Jasmine refuses to accept her economic comedown by keeping her old habits as a socialite. She flies first class; she pays generous tips; she and her sumptuous designer clothes seem so incongruous with the noisy and messy streets market in San Francisco; and of course she would not accept her barbarous lower class admirer. From the intermittent flashbacks, we see her former extravagant life in New York, and slowly we scrape the fragments together and the reason of her irrevocable destitution unravels.
In order to be an interior designer, she takes computer classes and works as an assistant for a dentist. She meets her ideal partner, Dwight, but she instinctively lies about her situation. Dwight finally finds out about her lies and leaves her. In the end of the film, she moves out of her sister’s apartment and sits on a bench in the street, talking to herself and not knowing where to go.
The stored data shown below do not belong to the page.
(* ===== verification/StakeEffect.v ===== *)
(** * What a stake instruction may do

    A stake instruction takes the state of one stake account through a step, splits it,
    merges another one into it, or withdraws lamports.  [stake_effect] says what each of
    these does to the accounts and which keys must have approved it. *)

From Stdlib Require Import ZArith Lia SpecFloat.
From Stdlib Require Import Strings.Byte.
From stdpp Require Import prelude gmap numbers sorting list.
From S2P Require Import Prelude Sdk Runtime SystemInstruction SystemProgram SystemFacts Codec ShortVec ConfigProgram VoteState VoteProgram VoteTower VoteVoters VoteSlots VoteTyped VoteSafety StakeState StakeRewards StakeProgram StakeActivation.

(** ** Types of the fields *)

Definition f64_ok (f : spec_float) : Prop := valid_binary 53 1024 f = true.
Definition lockup_typed (l : Lockup) : Prop :=
  in_i64 (lockup_unix_timestamp l) /\ in_u64 (lockup_epoch l).
Definition meta_typed (m : Meta) : Prop := in_u64 (rent_exempt_reserve m) /\ lockup_typed (lockup m).
Definition delegation_typed (d : Delegation) : Prop :=
  in_u64 (d_stake d) /\ in_u64 (activation_epoch d) /\ in_u64 (deactivation_epoch d) /\
  f64_ok (warmup_cooldown_rate d).
Definition stake_typed (s : Stake) : Prop :=
  delegation_typed (delegation s) /\ in_u64 (credits_observed s).
Definition state_typed (s : StakeState) : Prop :=
  match s with
  | Initialized m => meta_typed m
  | Delegated m st => meta_typed m /\ stake_typed st
  | _ => True
  end.

Definition lockup_args_typed (a : LockupArgs) : Prop :=
  (forall t, la_unix_timestamp a = Some t -> in_i64 t) /\ (forall e, la_epoch a = Some e -> in_u64 e).
Definition stake_instr_typed (i : StakeInstruction) : Prop :=
  match i with
  | StakeInitialize _ l => lockup_typed l
  | Split x | StakeWithdraw x => in_u64 x
  | SetLockup a => lockup_args_typed a
  | SetLockupChecked a =>
      lockup_args_typed (mkLockupArgs (lca_unix_timestamp a) (lca_epoch a) None)
  | _ => True
  end.

(** What the program relies on in bincode: a state is read back from the front of a
    buffer, and what is read has the types it is read at. *)
Class StakeBincode `{Bincode StakeState, Bincode VoteStateVersions, Bincode Clock}
    `{Bincode StakeHistory, Bincode Config} : Prop := {
  stake_roundtrip : forall s rest, state_typed s ->
    bincode_decode (bincode_encode s ++ rest) = Some s;
  stake_read_typed : forall b (s : StakeState), bincode_decode b = Some s -> state_typed s;
  vote_read_typed : forall b s, bincode_decode b = Some (Current s) -> in_u64 (credits s);
  clock_read_typed : forall b (c : Clock), bincode_decode b = Some c -> in_u64 (clock_epoch c);
  config_read_typed : forall b (c : Config), bincode_decode b = Some c ->
    f64_ok (config_warmup_cooldown_rate c);
}.

(** ** Writing a state *)

Section Holds.
Context `{Bincode StakeState}.

(** [a'] is [a] with the state [s] and [x] lamports. *)
Record holds (a a' : AccountSharedData) (s : StakeState) (x : Z) : Prop := {
  holds_state : account_state a' = Ok s;
  holds_lamports : lamports a' = x;
  holds_owner : owner a' = owner a;
  holds_length : length (data a') = length (data a);
}.

Lemma holds_refl a s : account_state a = Ok s -> holds a a s (lamports a).
Proof. by split. Qed.

Lemma holds_set_lamports a a' s x y : holds a a' s x -> holds a (set_lamports y a') s y.
Proof. by intros []; split. Qed.

Lemma holds_trans a a' a'' s s' x y : holds a a' s x -> holds a' a'' s' y -> holds a a'' s' y.
Proof. intros [] []. split; congruence. Qed.
End Holds.

(** The clock is that of the cache, or of the account of the sysvar. *)
Definition stake_clock `{Bincode Clock} (env : StakeEnv) (l : ledger) (c : Clock) : Prop :=
  stake_cache_clock env = Some c \/ bincode_decode (data (get_account l clock_sysvar_id)) = Some c.

(** ** Effects *)

Section Effect.
Context (hashv : list bytes -> Hash).
Context `{Bincode StakeState, Bincode VoteStateVersions, Bincode Clock, Bincode Rent}.
Context `{Bincode StakeHistory, Bincode Config}.
Context (env : StakeEnv) (signers : gset Pubkey) (i : StakeInstruction).

(** The keys that approve: signers, or, for an instruction with a seed, the keys derived
    from them. *)
Definition seed_of : option (bytes * Pubkey) :=
  match i with
  | AuthorizeWithSeed args => Some (aws_authority_seed args, aws_authority_owner args)
  | AuthorizeCheckedWithSeed args => Some (acws_authority_seed args, acws_authority_owner args)
  | _ => None
  end.
Definition approves (k : Pubkey) : Prop :=
  match seed_of with
  | None => k ∈ signers
  | Some (seed, o) => exists base, base ∈ signers /\ create_with_seed hashv base seed o = Ok k
  end.

Definition with_meta (m : Meta) (s : StakeState) : StakeState :=
  match s with
  | Initialized _ => Initialized m
  | Delegated _ st => Delegated m st
  | s => s
  end.

(** Whether the instruction sets an authority, or a lockup *)
Definition sets_authority : Prop :=
  match i with
  | StakeAuthorizeIx _ _ | StakeAuthorizeChecked _
  | AuthorizeWithSeed _ | AuthorizeCheckedWithSeed _ => True
  | _ => False
  end.
Definition sets_lockup : Prop :=
  match i with SetLockup _ | SetLockupChecked _ => True | _ => False end.

(** Changes of the authorities and of the lockup.  While a lockup is in force its
    custodian must approve both a new withdrawer and a new lockup. *)
Inductive meta_step (clock : Clock) (m : Meta) : Meta -> Prop :=
| ms_staker k :
    sets_authority -> approves (staker (authorized m)) \/ approves (withdrawer (authorized m)) ->
    meta_step clock m (set_authorized (mkAuthorized k (withdrawer (authorized m))) m)
| ms_withdrawer k :
    sets_authority -> approves (withdrawer (authorized m)) ->
    (is_in_force (lockup m) clock None = true -> approves (lockup_custodian (lockup m))) ->
    meta_step clock m (set_authorized (mkAuthorized (staker (authorized m)) k) m)
| ms_lockup args :
    sets_lockup ->
    (is_in_force (lockup m) clock None = true -> approves (lockup_custodian (lockup m))) ->
    approves (lockup_custodian (lockup m)) \/ approves (withdrawer (authorized m)) ->
    lockup_args_typed args ->
    meta_step clock m
      (set_meta_lockup
         (mkLockup (default (lockup_unix_timestamp (lockup m)) (la_unix_timestamp args))
            (default (lockup_epoch (lockup m)) (la_epoch args))
            (default (lockup_custodian (lockup m)) (la_custodian args))) m).

(** Steps of the state of the account [a] *)
Inductive stake_step (l : ledger) (a : AccountSharedData) : StakeState -> StakeState -> Prop :=
| st_initialize auth lk rent :
    i = StakeInitialize auth lk \/
      (i = InitializeChecked /\ lk = lockup_default /\ withdrawer auth ∈ signers) ->
    length (data a) = STAKE_STATE_SIZE -> minimum_balance rent STAKE_STATE_SIZE < lamports a ->
    stake_step l a Uninitialized
      (Initialized (mkStakeMeta (minimum_balance rent STAKE_STATE_SIZE) auth lk))
| st_meta clock s m m' :
    stake_clock env l clock \/ approves (lockup_custodian (lockup m)) ->
    state_meta s = Some m -> meta_step clock m m' -> stake_step l a s (with_meta m' s)
| st_delegate m clock config vote v :
    i = DelegateStake -> stake_clock env l clock -> staker (authorized m) ∈ signers ->
    f64_ok (config_warmup_cooldown_rate config) -> in_u64 (credits v) ->
    stake_step l a (Initialized m)
      (Delegated m (new_stake (saturating_sub (lamports a) (rent_exempt_reserve m)) vote v
                      (clock_epoch clock) config))
| st_redelegate m st st' clock history config vote v :
    i = DelegateStake -> stake_clock env l clock ->
    staker (authorized m) ∈ signers ->
    f64_ok (config_warmup_cooldown_rate config) -> in_u64 (credits v) ->
    redelegate st (saturating_sub (lamports a) (rent_exempt_reserve m)) vote v clock history config
      (stake_program_v4 env) = Ok st' ->
    stake_step l a (Delegated m st) (Delegated m st')
| st_deactivate m st clock :
    i = Deactivate -> stake_clock env l clock -> staker (authorized m) ∈ signers ->
    deactivation_epoch (delegation st) = u64_max ->
    stake_step l a (Delegated m st)
      (Delegated m (set_delegation (set_deactivation_epoch (clock_epoch clock) (delegation st)) st)).

(** The new reserve of a split account, and the lamports that must be moved and left *)
Definition split_reserve (m : Meta) (a b : AccountSharedData) : Z :=
  calculate_split_rent_exempt_reserve (rent_exempt_reserve m) (Z.of_nat (length (data a)))
    (Z.of_nat (length (data b))).
Definition split_covers (m : Meta) (a b : AccountSharedData) (x : Z) : Prop :=
  saturating_sub (split_reserve m a b) (lamports b) < x /\
  (x <> lamports a -> x + rent_exempt_reserve m < lamports a).

(** The stake that leaves the account, and that of the new one *)
Definition split_amounts (m : Meta) (a b : AccountSharedData) (x : Z) : Z * Z :=
  if x =? lamports a then
    (saturating_sub x (rent_exempt_reserve m), saturating_sub x (rent_exempt_reserve m))
  else (x, wrap64 (x - saturating_sub (split_reserve m a b) (lamports b))).

(** An account that is emptied is reset. *)
Definition left_by (a : AccountSharedData) (x : Z) (s : StakeState) : StakeState :=
  if x =? lamports a then Uninitialized else s.

(** The states of an account and of the one that is split off it *)
Inductive split_step (me : Pubkey) (a b : AccountSharedData) (x : Z)
    : StakeState -> StakeState -> StakeState -> Prop :=
| sp_uninitialized :
    me ∈ signers -> split_step me a b x Uninitialized Uninitialized Uninitialized
| sp_initialized m :
    staker (authorized m) ∈ signers -> split_covers m a b x ->
    split_step me a b x (Initialized m) (left_by a x (Initialized m))
      (Initialized (set_reserve (split_reserve m a b) m))
| sp_delegated m st :
    staker (authorized m) ∈ signers -> split_covers m a b x ->
    (split_amounts m a b x).1 <= d_stake (delegation st) ->
    split_step me a b x (Delegated m st)
      (left_by a x (Delegated m
         (set_stake_amount (d_stake (delegation st) - (split_amounts m a b x).1) st)))
      (Delegated (set_reserve (split_reserve m a b) m)
         (set_stake_amount (split_amounts m a b x).2 st)).

(** How an account with a state can be merged *)
Definition mergeable (a : AccountSharedData) (s : StakeState) (clock : Clock)
    (history : StakeHistory) : outcome InstructionError MergeKind :=
  match s with
  | Delegated meta stake =>
      let status := stake_activating_and_deactivating (delegation stake) (clock_epoch clock)
                      (Some history) in
      if he_effective status =? 0 then
        if (he_activating status =? 0) && (he_deactivating status =? 0) then
          Ok (Inactive meta (lamports a))
        else Ok (ActivationEpoch meta stake)
      else if (he_activating status =? 0) && (he_deactivating status =? 0) then
        Ok (FullyActive meta stake)
      else Err (stake_err MergeTransientStake)
  | Initialized meta => Ok (Inactive meta (lamports a))
  | _ => Err InvalidAccountData
  end.

(** Merging [b] into [a] *)
Inductive merge_step (l : ledger) (a b : AccountSharedData)
    : StakeState -> StakeState -> StakeState -> Prop :=
| mg_merge s s_src clock history kind source merged :
    stake_clock env l clock -> mergeable a s clock history = Ok kind ->
    mergeable b s_src clock history = Ok source ->
    staker (authorized (merge_meta kind)) ∈ signers ->
    merge_kinds env kind source (if stake_program_v4 env then Some clock else None) = Ok merged ->
    merge_step l a b s s_src (default s merged).

(** What a withdrawal must leave: the stake that is not free yet, and the rent unless
    nothing is left.  A lockup in force needs its custodian. *)
Definition lock_open (clock : Clock) (m : Meta) : Prop :=
  is_in_force (lockup m) clock None = true -> lockup_custodian (lockup m) ∈ signers.
Definition not_free (clock : Clock) (history : StakeHistory) (d : Delegation) : Z :=
  if deactivation_epoch d <=? clock_epoch clock
  then delegation_stake d (clock_epoch clock) (Some history) else d_stake d.

Inductive withdraw_step (l : ledger) (me : Pubkey) (a : AccountSharedData) (x : Z)
    : StakeState -> StakeState -> Prop :=
| wd_uninitialized :
    me ∈ signers -> withdraw_step l me a x Uninitialized Uninitialized
| wd_initialized m clock :
    withdrawer (authorized m) ∈ signers -> stake_clock env l clock -> lock_open clock m ->
    x = lamports a \/ x + rent_exempt_reserve m <= lamports a ->
    withdraw_step l me a x (Initialized m) (left_by a x (Initialized m))
| wd_delegated m st clock history :
    withdrawer (authorized m) ∈ signers -> stake_clock env l clock -> lock_open clock m ->
    x = lamports a /\ not_free clock history (delegation st) = 0 \/
    x + (not_free clock history (delegation st) + rent_exempt_reserve m) <= lamports a ->
    withdraw_step l me a x (Delegated m st) (left_by a x (Delegated m st)).

(** A step of the account itself, which may be a split or a withdrawal to itself *)
Inductive own_step (l : ledger) (me : Pubkey) (a : AccountSharedData)
    : StakeState -> StakeState -> Prop :=
| os_step s s' : stake_step l a s s' -> own_step l me a s s'
| os_split x : i = Split x -> me ∈ signers -> own_step l me a Uninitialized Uninitialized
| os_withdraw x s s' :
    i = StakeWithdraw x -> withdraw_step l me a x s s' -> own_step l me a s s'.

Inductive stake_effect (kas : list KeyedAccount) (me : Pubkey) (l : ledger) : ledger -> Prop :=
| se_own s s' a' :
    account_state (get_account l me) = Ok s -> own_step l me (get_account l me) s s' ->
    holds (get_account l me) a' s' (lamports (get_account l me)) ->
    stake_effect kas me l (<[me := a']> l)
| se_split split x s s1 s2 a' b' :
    i = Split x -> split ∈ unsigned_key <$> kas -> split <> me ->
    owner (get_account l split) = stake_program_id ->
    length (data (get_account l split)) = STAKE_STATE_SIZE ->
    account_state (get_account l split) = Ok Uninitialized ->
    account_state (get_account l me) = Ok s -> x <= lamports (get_account l me) ->
    lamports (get_account l split) + x <= u64_max ->
    split_step me (get_account l me) (get_account l split) x s s1 s2 ->
    holds (get_account l me) a' s1 (lamports (get_account l me) - x) ->
    holds (get_account l split) b' s2 (lamports (get_account l split) + x) ->
    stake_effect kas me l (<[me := a']> (<[split := b']> l))
| se_merge source s s_src s' a' b' :
    i = Merge -> source ∈ unsigned_key <$> kas -> source <> me ->
    owner (get_account l source) = stake_program_id ->
    account_state (get_account l source) = Ok s_src ->
    account_state (get_account l me) = Ok s ->
    lamports (get_account l me) + lamports (get_account l source) <= u64_max ->
    merge_step l (get_account l me) (get_account l source) s s_src s' ->
    holds (get_account l me) a' s'
      (lamports (get_account l me) + lamports (get_account l source)) ->
    holds (get_account l source) b' Uninitialized 0 ->
    stake_effect kas me l (<[me := a']> (<[source := b']> l))
| se_withdraw to x s s' a' :
    i = StakeWithdraw x -> to ∈ unsigned_key <$> kas -> to <> me ->
    account_state (get_account l me) = Ok s -> x <= lamports (get_account l me) ->
    lamports (get_account l to) + x <= u64_max ->
    withdraw_step l me (get_account l me) x s s' ->
    holds (get_account l me) a' s' (lamports (get_account l me) - x) ->
    stake_effect kas me l
      (<[to := set_lamports (lamports (get_account l to) + x) (get_account l to)]> (<[me := a']> l)).
End Effect.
Although the film depicts the tragedy of Jasmine and alludes to a rather serious theme, the script is full of humor. There are many funny scenes in the film that made me chuckle, although I failed to get the Park Street and Brooklyn part. Her impatient and absent-minded attitude to the indecisive patients at the dentist’s office and her harangue to the boys about tipping big in the restaurant were the two scenes I found most hilarious.
The acting of Cate Blanchett in this movie is just beyond perfect. She successfully portrays Jasmine’s decent and condescending attitude, her hypocritical and snobbish manner and her desperate and hysterical anxiety. Every single glance or posture convinces me that she is the real Jasmine. She definitely deserves the next best actress Oscar.